Sanchayan has offered many workshops to students of different institutions all over India and has most recently been part of the six-member curatorial team of Students’ Biennale 2018 in Kochi, held parallel with Kochi Muziris Biennale 2018. He has also participated and conducted a workshop in the Documenta 14, Gathering Under the Mango Tree - Sites of Learning, 2017.
Dr. Sarada Natarajan
Dr. Sarada Natarajan is an art historian, illustrator, and wildlife enthusiast. She taught art history and theory at various institutions in India for fourteen years, including the University of Hyderabad, Shiv Nadar University, Karnataka Chitrakala Parishath, and Ashoka University. She is currently Visiting Associate Professor of Art History and the Arts at Krea University, Sri City. Sarada completed her doctorate in art history from the Maharaja Sayajirao University in Vadodara and did a stint as Postdoctoral Fellow of Art Histories and Aesthetic Practices at the Humboldt University, Berlin, from 2016 to 2017. She has mentored young curators and artists for three successive Students’ Biennales at Kochi. A trained Carnatic vocalist, Sarada experiments with music and movement for theatre and illustrates for children.
Vidya Shivadas | Director, FICA
Annalisa Mansukhani | Programme Facilitator
Vidya Shivadas is a curator based in New Delhi. She completed her Masters in Art Criticism from Faculty of Fine Arts, M S University, Vadodara in 2000. She worked for more than a decade at the Vadehra Art Gallery before taking on the role of FICA Director in 2011. She has curated a number of exhibitions at the Vadehra Art Gallery since 2002 as well as guest curated exhibitions at Devi Art Foundation, Kiran Nadar Museum of Art, Edinburgh Art Festival and Serendipity Arts Festival.

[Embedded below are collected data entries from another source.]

Lemma finish_answer_spec chunks finish l s :
  open cfg s -> uttered (mjoin chunks) s ->
  concludes (finish_answer env cfg rq chunks finish l)
    (fun f s' => just_answered f.1.2 s' /\ is_done f.1.1) s.
Proof.
  intros Ho Hu. unfold finish_answer.
  eapply concludes_after; [apply quiet_select; [done|apply Ho]|]. intros sel0 s0 Ho0 L0.
  assert (uttered (mjoin chunks) s0) as U0.
  { destruct Hu, L0 as [E1 _ E3 _ _]. rewrite app_nil_r in E3. constructor; congruence. }
  eapply concludes_after; [by apply republish_holds|]. intros ? s1 Ho1 U1.
  eapply concludes_after; [by apply or_fallback_holds|]. intros sel s2 Ho2 [Hsp2 Hr2].
  eapply concludes_after; [apply quiet_check_cancelled; [done|apply Ho2]|]. intros ? s3 Ho3 L3.
  eapply concludes_after; [apply quiet_step; [done|apply Ho3]|]. intros ? s4 Ho4 L4.
  eapply concludes_after; [by apply persist_holds|]. intros stored s5 Ho5 L5.
  eapply concludes_after; [apply quiet_append; [done|apply Ho5]|]. intros ? s6 Ho6 L6.
  eapply concludes_after; [apply quiet_writes; [done|done|apply Ho6]|]. intros ? s7 Ho7 L7.
  eapply concludes_after; [apply quiet_db_write; [done|done|apply Ho7]|]. intros ? s8 Ho8 L8.
  eapply concludes_after; [apply quiet_emits; [done|done|done|apply Ho8]|]. intros ? s9 Ho9 L9.
  eapply concludes_after; [apply quiet_emits; [done|done|done|apply Ho9]|]. intros ? s10 Ho10 L10.
  eapply concludes_after; [apply quiet_audit_answer; [done|apply Ho10]|]. intros ? s11 Ho11 L11.
  eapply concludes_after; [by apply emit_holds|]. intros ? s12 Ho12 [L12 D12].
  eapply concludes_after; [by apply done_payload_holds|]. intros b s13 Ho13 [L13 Hb].
  eapply concludes_after; [by apply record_usage_holds|]. intros ? s14 Ho14 L14.
  assert (like 0 [] s2 s4) as L24 by exact (like_trans _ _ _ _ _ _ _ L3 L4).
  assert (like 0 [] s5 s13) as L5_13.
  { exact (still _ _ _ L6 (still _ _ _ L7 (still _ _ _ L8 (still _ _ _ L9 (still _ _ _ L10
      (still _ _ _ L11 (still _ _ _ L12 L13))))))). }
  eapply (concludes_bind _ _ (fun _ s' => just_answered (sel_text sel) s')); [|intros ? s15 Ha; by apply wp_ret].
  apply commit_answer_spec; [done|].
  eapply (propose (sel_text sel) (sel_text sel) None _ _ s4 s5 s13 s14 s14);
    [| | |exact L5|exact L5_13|exact L14|apply like_refl|done|done].
  - pose proof (lk_rows _ _ _ _ L24) as E. by rewrite app_nil_r, Hr2 in E.
  - apply (lk_drained _ _ _ _ L14), (lk_drained _ _ _ _ L13), D12.
  - by rewrite (lk_spoken _ _ _ _ L24).
Qed.

(** *** Suggestions *)

(** Whatever happens in [m], the answer stays committed and the stream as it is. *)
Definition kept {A} (m : M A) : Prop := forall text s, answered text s ->
  wp m (fun _ s' => answered text s' /\ st s' = st s /\ w_log (wd s') = w_log (wd s)) s.

Lemma kept_bind {A B} (m : M A) (k : A -> M B) : kept m -> (forall a, kept (k a)) -> kept (m ≫= k).
Proof.
  intros Hm Hk text s Ha. apply wp_bind. eapply wp_mono; [by apply Hm|]. intros [a|e] s1 (Ha1 & E1 & L1); [|done].
  eapply wp_mono; [by apply Hk|]. intros r s2 (Ha2 & E2 & L2). split_and!; [done|congruence..].
Qed.
Lemma kept_ret {A} (a : A) : kept (ret a).
Proof. done. Qed.
Lemma kept_get : kept get.
Proof. done. Qed.
Lemma kept_lift {A} (r : res exn A) : kept (lift r).
Proof. intros text s Ha. by split. Qed.

Lemma kept_offstage {A} (m : M A) :
  (forall s, wp m (fun _ s' => offstage s s' /\ (flushed s s' \/ same_db s s')) s) -> kept m.
Proof.
  intros Hm text s Ha. eapply wp_mono; [apply Hm|]. intros r s' [Hof Hdb].
  split; [|apply Hof]. destruct Hdb as [[Ec Ep]|[Ec Ep]].
  - eapply offstage_answered; [done|exact Ec|apply Ha|by rewrite Ep|done].
  - apply (offstage_answered _ s _ []); [done|by rewrite app_nil_r|done|rewrite Ep; apply Ha|done].
Qed.
Lemma kept_untouched {A} (m : M A) P : (forall s, wp m (fun r s' => untouched s s' /\ P s r s') s) -> kept m.
Proof.
  intros Hm. apply kept_offstage. intros s. eapply wp_mono; [apply Hm|]. intros r s' [Hu _].
  split; [by apply untouched_offstage|]. right. pose proof (k_db _ _ (proj2 (proj2 Hu))) as []. by split.
Qed.

Lemma kept_await : kept (await env).
Proof. eapply (kept_untouched _ (fun s r s' => _)). intros s. apply await_spec. Qed.
Lemma kept_commit : kept (commit env).
Proof. apply kept_offstage. intros s. eapply wp_mono; [apply commit_spec|]. by intros r s' (? & ? & _). Qed.
Lemma kept_pending f :
  (forall x, w_committed (f x) = w_committed x /\ (answer_rows (w_pending x) = [] -> answer_rows (w_pending (f x)) = [])
    /\ w_log (f x) = w_log x /\ w_calls (f x) = w_calls x /\ w_billed (f x) = w_billed x /\ w_tools (f x) = w_tools x) ->
  kept (modify (on_world f)).
Proof.
  intros Hf text s Ha. destruct (Hf (wd s)) as (Ec & Hp & El & ? & ? & ?). apply wp_modify.
  split; [|done]. apply (offstage_answered _ s _ []); [by constructor|by rewrite app_nil_r|done|apply Hp, Ha|done].
Qed.
Lemma kept_write w : is_answer_row w = false -> kept (db_write env w).
Proof.
  intros Hw. apply kept_bind.
  - eapply (kept_untouched _ (fun s r s' => _)). intros s. apply db_read_spec.
  - intros _. apply kept_pending. intros x. split_and!; try done. intros E. simpl. rewrite answer_rows_app, E.
    unfold answer_rows. simpl. by rewrite Hw.
Qed.
Lemma kept_when b m : kept m -> kept (when b m).
Proof. intros Hm. destruct b; [done|apply kept_ret]. Qed.
Lemma kept_in_session {A} (m : M A) : kept m -> kept (in_session m).
Proof.
  intros Hm text s Ha. unfold in_session. specialize (Hm text s Ha). unfold wp in *. destruct (m s) as [r s1].
  destruct Hm as (Ha1 & E1 & L1). split_and!; [|done..].
  apply (offstage_answered _ s1 _ []); [by constructor|by rewrite app_nil_r|done..].
Qed.
Lemma kept_except {A} (m h : M A) : kept m -> kept h -> kept (except_exception m h).
Proof.
  intros Hm Hh text s Ha. apply wp_catch. eapply wp_mono; [by apply Hm|]. intros [a|e] s1 (Ha1 & E1 & L1); [done|].
  destruct (is_exception e); [|done]. eapply wp_mono; [by apply Hh|].
  intros r s2 (Ha2 & E2 & L2). split_and!; [done|congruence..].
Qed.

Lemma untouched_answered text s s' : untouched s s' -> answered text s -> answered text s'.
Proof.
  intros Hu Ha. pose proof (k_db _ _ (proj2 (proj2 Hu))) as [Ep Ec].
  apply (offstage_answered _ s _ []); [by apply untouched_offstage|by rewrite app_nil_r|done|rewrite Ep; apply Ha|done].
Qed.

(** A call is counted once it is claimed. *)
Lemma kept_claimed {A} (k : state -> M A) :
  (forall s, kept (k s)) -> kept (_claim_model_call env cfg ;; s ← get; modify (on_world count_call) ;; k s).
Proof.
  intros Hk text s Ha. apply wp_bind. eapply wp_mono; [apply claim_model_call_spec|]. intros [[]|e] s1 Hclaim.
  - destruct Hclaim as (s0 & Hu & -> & Hcap). apply wp_bind, wp_get, wp_bind, wp_modify.
    pose proof (untouched_answered _ _ _ Hu Ha) as Ha0. destruct Hu as (E & L & _).
    set (s2 := on_world count_call _).
    assert (answered text s2) as Ha2.
    { destruct Ha0 as [[[[] ? ? ?] ? [Hn [Hle Hl]]]]. constructor; try done.
      constructor; [constructor; [by constructor|done..]|done|]. unfold calls_ok. simpl. split_and!; [lia| |lia].
      intros cap Hc _. specialize (Hcap cap Hc). lia. }
    eapply wp_mono; [by apply Hk|]. intros r s3 (Ha3 & E3 & L3). split_and!; [done|by rewrite E3|by rewrite L3].
  - destruct Hclaim as [Hu _]. split; [by eapply untouched_answered|]. split; apply Hu.
Qed.

Context (Hcl : Classified llm).

Lemma kept_generate text route : kept (_generate_suggestions env cfg rq text route).
Proof.
  unfold _generate_suggestions. apply kept_bind; [apply kept_except; [|apply kept_ret]|].
  - apply kept_claimed. intros s. apply kept_bind; [apply kept_await|]. intros _.
    apply kept_bind; [apply kept_lift|]. intros c. apply kept_ret.
  - intros [[content u]|]; apply kept_ret.
Qed.

Lemma kept_resolve m : kept (_resolve_model_route env llm m).
Proof. eapply (kept_untouched _ (fun s r s' => _)). intros s. by apply resolve_spec. Qed.

Lemma kept_suggestions text : kept (_run_followup_suggestions env llm cfg rq text).
Proof.
  unfold _run_followup_suggestions. apply kept_bind; [apply kept_get|]. intros s.
  apply kept_except; [|apply kept_ret]. apply kept_in_session. apply kept_bind.
  - unfold _resolve_suggestions_route. destruct (cf_suggestions_model cfg) as [[|]|]; try apply kept_ret. apply kept_resolve.
  - intros route. apply kept_bind; [apply kept_generate|]. intros g. apply kept_bind; [|intros; apply kept_ret].
    apply kept_when, kept_bind; [by apply kept_write|]. intros _. apply kept_commit.
Qed.

Lemma suggestions_raise text s :
  wp (_run_followup_suggestions env llm cfg rq text) (fun r _ => forall e, r = Err e -> from_outside e) s.
Proof.
  unfold _run_followup_suggestions. apply wp_bind, wp_get. unfold except_exception. apply wp_catch.
  unfold wp. destruct (in_session _ s) as [[a|e] s1]; [done|]. by destruct e; intros ? [= <-].
Qed.

Lemma suggest_remains text answer will s :
  answered text s -> terminals (wd s) <> [] ->
  remains text (suggest env llm cfg rq answer will) (fun _ s' => terminals (wd s') <> []) s.
Proof.
  intros Ha Hne. unfold suggest, when. destruct will; [|by apply remains_ret].
  apply (remains_bind text _ _ (fun _ s' => terminals (wd s') <> [])).
  - eapply wp_mono; [apply wp_conj; [by apply kept_suggestions|apply suggestions_raise]|].
    intros r s1 [(Ha1 & E1 & L1) Hr]. split; [done|]. destruct r; [|by apply Hr].
    unfold terminals, sent. by rewrite L1.
  - intros l s1 Ha1 Hne1. destruct (negb _); [|by apply remains_ret].
    eapply remains_mono; [by apply emit_remains|]. intros ? s2 _ C. by rewrite (c_terminals _ _ C).
Qed.

(** ** [_answer] from the prepared prompt *)

Lemma answer_prepared_spec pr s :
  open cfg s -> between 0 s -> wp (answer_prepared env llm cfg rq pr) delivered s.
Proof.
  intros Ho Hb. unfold answer_prepared.
  assert (forall (k : AskUserQuestion * loop + (list pystr * pystr * loop) -> M unit) s,
    open cfg s -> between 0 s ->
    (forall r s', open cfg s' -> match r with inl _ => said [] s' | inr (chunks, _, _) => uttered (mjoin chunks) s' end ->
       wp (k r) delivered s') -> wp (produce env llm cfg pr ≫= k) delivered s) as Hproduce.
  { intros k s1 Ho1 Hb1 Hk. apply wp_bind. eapply wp_mono; [by apply produce_holds|].
    intros [r|e] s2 [Ho2 Hr]; [by apply Hk|]. by left; apply open_unsettled. }
  apply wp_bind, wp_modify. set (s1 := on_runtime _ s).
  destruct (quiet_mark cfg (set_salvage true) ltac:(done) s Ho) as [Ho1 L1]; [apply Ho|].
  apply Hproduce; [done|exact (like_between _ _ _ L1 Hb)|].
  intros [[q l]|[[chunks finish] l]] s2 Ho2 Hr; [by apply finish_question_spec|].
  eapply concludes_delivered; [by apply finish_answer_spec|]. intros f s3 [(Ha & Hsent & _) Hd].
  apply (remains_delivered f.1.2). eapply remains_bind; [apply done_remains; [done|done|by destruct f.1.1..]|].
  intros ? s4 Ha4 Hne. by apply suggest_remains.
Qed.
End finish.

In 2007, she was invited to participate in the educational programming for Documenta 12 from May to September 2007 in Kassel, Germany. In 2009, she received the Asian Art Archive’s Research Grant for her research on the development of art critics in India from post-independence period to the present day. In 2018 she participated in a curatorial residency programme offered by the Kunstsammlung NRW, Dusseldorf in collaboration with the Goethe-Institut.

Shivadas is Visiting Faculty at School of Culture and Creative Expressions, Ambedkar University Delhi since 2013 as well as faculty for the Post Graduate Diploma in Modern & Contemporary Indian Art & Curatorial Studies at Bhau Daji Lad Museum, Mumbai between 2013 and 2017.
Annalisa Mansukhani is a writer, researcher and curator studying histories of photography and notions of the archive in contemporary art and curatorial practices. She read history for her undergraduate degree from St. Stephen's College, University of Delhi, and has a Master’s in art history from Nalanda University. She has previously worked at the Kochi Biennale Foundation, and is one of the recipients of the first Critical Collective-PhotoSouthAsia Young Writer's Award for lens-based practices.

Annalisa is a contributing writer for ASAP | art where she dissects possibilities of the photographic in contemporary inter-media practices. As the Programmes Manager for the Foundation for Indian Contemporary Art (FICA) in Delhi, she establishes frameworks and activates resources around art and education, spaces of exhibition, research, and public programming. Writing alongside image and verse, she is currently fascinated by evolving vocabularies of imaging trauma and violence across mediums in art.
Stuti Bhavsar | Research Coordinator
Stuti Bhavsar did her graduation in Painting from M.S University, Baroda in 2019, and Post-Graduation in Visual Arts from Ambedkar University, Delhi in 2021. As a part of Agriforum, she works towards building a repository of reference materials for the forum, supporting the process of coordinating with resource persons, and building, maintaining the Agriforum website and blog. She works as a Programmes Coordinator for Reliable Copy, Bangalore – an independent publishing house dedicated to the realisation and circulation of works, projects, and writing by artists.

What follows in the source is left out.